Victorique was on the verge of tears. “I don’t want that,” she said shakily.
“Me neither! Wait, what?”
Kazuya sensed something wrong.
“What’s wrong?” he asked, creeped out. “The Victorique de Blois I know is not this meek. Are you not feeling well? Oh, right. You caught a cold this morning. Did your temperature go up?”
“It did,” she growled.
For a while Kazuya rambled on about some incomprehensible cold remedy from his country. “Sauville leeks should be fine. You stick two of those in your nose. And sour pickled fruit in your belly button. Also… Hello? Are you listening? I guess you don’t really care, huh? Oh, you got a shot? You should be good, then. Must’ve hurt, huh? You cried from a forehead flick, after all! Hello? Are you mad at me?”
“I will never help you even if you were in mortal trouble.”

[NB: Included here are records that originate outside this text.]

Lemma write_handler_loop_spec script B s c cn out :
  may_wait \/ takes_rest cn script -> env_inv B s -> conns s !! c = Some cn -> outside B c ->
  wp (write_handler_loop script c out) (fun r s' => kept B s s' /\ (r.2 = true -> live c s')) s.
Proof.
  revert s cn out. induction script as [|r script IH]; intros s cn out Hw I Hc Hb; cbn [write_handler_loop].
  { wp_step. eapply wp_get_conn; [done|]. cbv zeta. destruct (Z.ltb_spec 0 (rsp_remaining cn));
      wp_steps; [|split; [done|]; by exists cn].
    destruct Hw as [|(_ & _ & Hl)]; [done|]. rewrite zlen_nil in Hl. lia. }
  wp_step. eapply wp_get_conn; [done|]. cbv zeta. destruct (Z.ltb_spec 0 (rsp_remaining cn)) as [Hrem|];
    [|wp_steps; split; [done|by exists cn]].
  assert (Hfree : forall s1, kept B s s1 -> live c s1 ->
    wp (_ ← spy_free_client_connection c; mret (out, false))
      (fun r s' => kept B s s' /\ (r.2 = true -> live c s')) s1).
  { intros s1 [I1 J1] [cn1 Hc1]. wp_use free_client_spec; [done..|]. intros _ s2 [H2 _]. wp_steps.
    split; [by eapply kept_trans|done]. }
  assert (Hrec : forall n s1 cn1 d o, r = Xfer n -> kept B s s1 -> conns s1 !! c = Some cn1 ->
    rsp_header cn1 = rsp_header cn -> body_len cn1 = body_len cn -> sentlen cn1 = i32 (sentlen cn + d) ->
    (whole_header cn -> 0 < n -> 0 < d < 2 ^ 31) ->
    wp (write_handler_loop script c o) (fun r s' => kept B s s' /\ (r.2 = true -> live c s')) s1).
  { intros n s1 cn1 d o -> [I1 J1] Hc1 Eh Eb Es Hd.
    assert (Hw1 : may_wait \/ takes_rest cn1 script).
    { destruct Hw as [|Hw]; [by left|right]. eapply takes_rest_sent; try done.
      destruct Hw as (Hh & [Hn _]%Forall_cons & _). by apply Hd. }
    eapply wp_mono; [by eapply IH|]. intros x s2 [H2 H3].
    split; [|done]. by eapply kept_trans. }
  destruct (Z.ltb_spec (sentlen cn) RSP_HDR_SIZE) as [Hhdr|Hbody].
  - destruct r as [n|[]].
    + wp_use put_fields_spec; [done..|by right|done|]. intros _ s1 [-> I1].
      eapply Hrec; [done|done|apply lookup_insert_eq|done|done|done|]. intros Hh Hn0. unfold whole_header in Hh.
      change RSP_HDR_SIZE with 6 in *. rewrite zlen_take, zlen_drop. lia.
    + wp_steps. done.
    + apply Hfree; [done|by exists cn].
    + apply Hfree; [done|by exists cn].
  - wp_steps. destruct (env_focus _ _ _ _ I Hc) as (Hp & _ & W).
    pose proof (wf_pos _ _ W) as [Hpos _].
    destruct (decide (read_pos (rsp_body cn) = write_pos (rsp_body cn))) as [E|E].
    { eapply wp_lift; [by apply next_readable_none|]. by wp_steps. }
    destruct (next_readable_some _ _ W ltac:(lia)) as (rg & body & Er & Hq & Hlen & Hread).
    eapply wp_lift; [exact Er|]. cbv zeta. set (len := if rsp_remaining cn <? rg_len rg then rsp_remaining cn else rg_len rg).
    assert (Hl : 0 <= len <= rg_len rg) by (unfold len; case_b; lia).
    destruct (Hread len Hl) as (Hbr & _). wp_step. eapply wp_lift; [exact Hbr|].
    wp_step. unfold put_conn at 1. wp_step. set (s1 := set_conns _ s).
    assert (I1 : env_inv B s1).
    { eapply (env_update B s _ c cn); try done; [by right; left|by right|by apply outside_loose|]. intros rest Hrest. cbn. split; [|done].
      rewrite <- (advance_read_0 body).
      apply (pool_step_ok _ _ _ _ Hrest (step_consume (sv_pool s) [request cn] rest _ _ rg 0 Er ltac:(lia))). }
    assert (Hc1 : conns s1 !! c = Some (with_rsp_body body cn)) by apply lookup_insert_eq.
    destruct r as [n|[]].
    + wp_step. unfold put_conn. wp_step. set (d := ztake n _). set (s2 := set_conns _ s1).
      assert (Hd : 0 <= zlen d <= rg_len rg).
      { unfold d. rewrite !zlen_take, (content_len _ _ W). lia. }
      assert (I2 : env_inv B s2).
      { assert (I2' : env_inv B (set_conns (<[c := with_sentlen (i32 (sentlen cn + zlen d))
            (with_rsp_body (advance_read (zlen d) body) (with_rsp_body body cn))]> (conns s)) s)).
        { eapply (env_update B s _ c cn); try done; [by right; left|by right|by apply outside_loose|]. intros rest Hrest. cbn. split; [|done].
          apply (pool_step_ok _ _ _ _ Hrest (step_consume (sv_pool s) [request cn] rest _ _ rg _ Er Hd)). }
        eapply env_view; [exact I2'|..]; try done. cbn. apply insert_insert_eq. }
      eapply Hrec; [done|done|apply lookup_insert_eq|done|done|done|]. intros _ Hn0.
      unfold d. rewrite !zlen_take, (content_len _ _ W). pose proof (remaining_bound cn). unfold len in *.
      destruct (Z.ltb_spec (rsp_remaining cn) (rg_len rg)); lia.
    + wp_steps. done.
    + apply Hfree; [done|by eexists].
    + apply Hfree; [done|by eexists].
Qed.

“You’re such a handful. If you don’t help, then you’re just another mean girl.”
Victorique’s green eyes widened and grew moist. Squeezing the receiver tight with both hands, she said, “I-I’m not mean…”
“Then help me!”
Kazuya was bossier than usual, and a little mean. Her mind hazy from the fever, Victorique realized that he was acting brash because he was talking to her over the phone from somewhere far away. Her eyes glinted. She was thinking about how to torment Kazuya once her fever broke and he returned to the academy.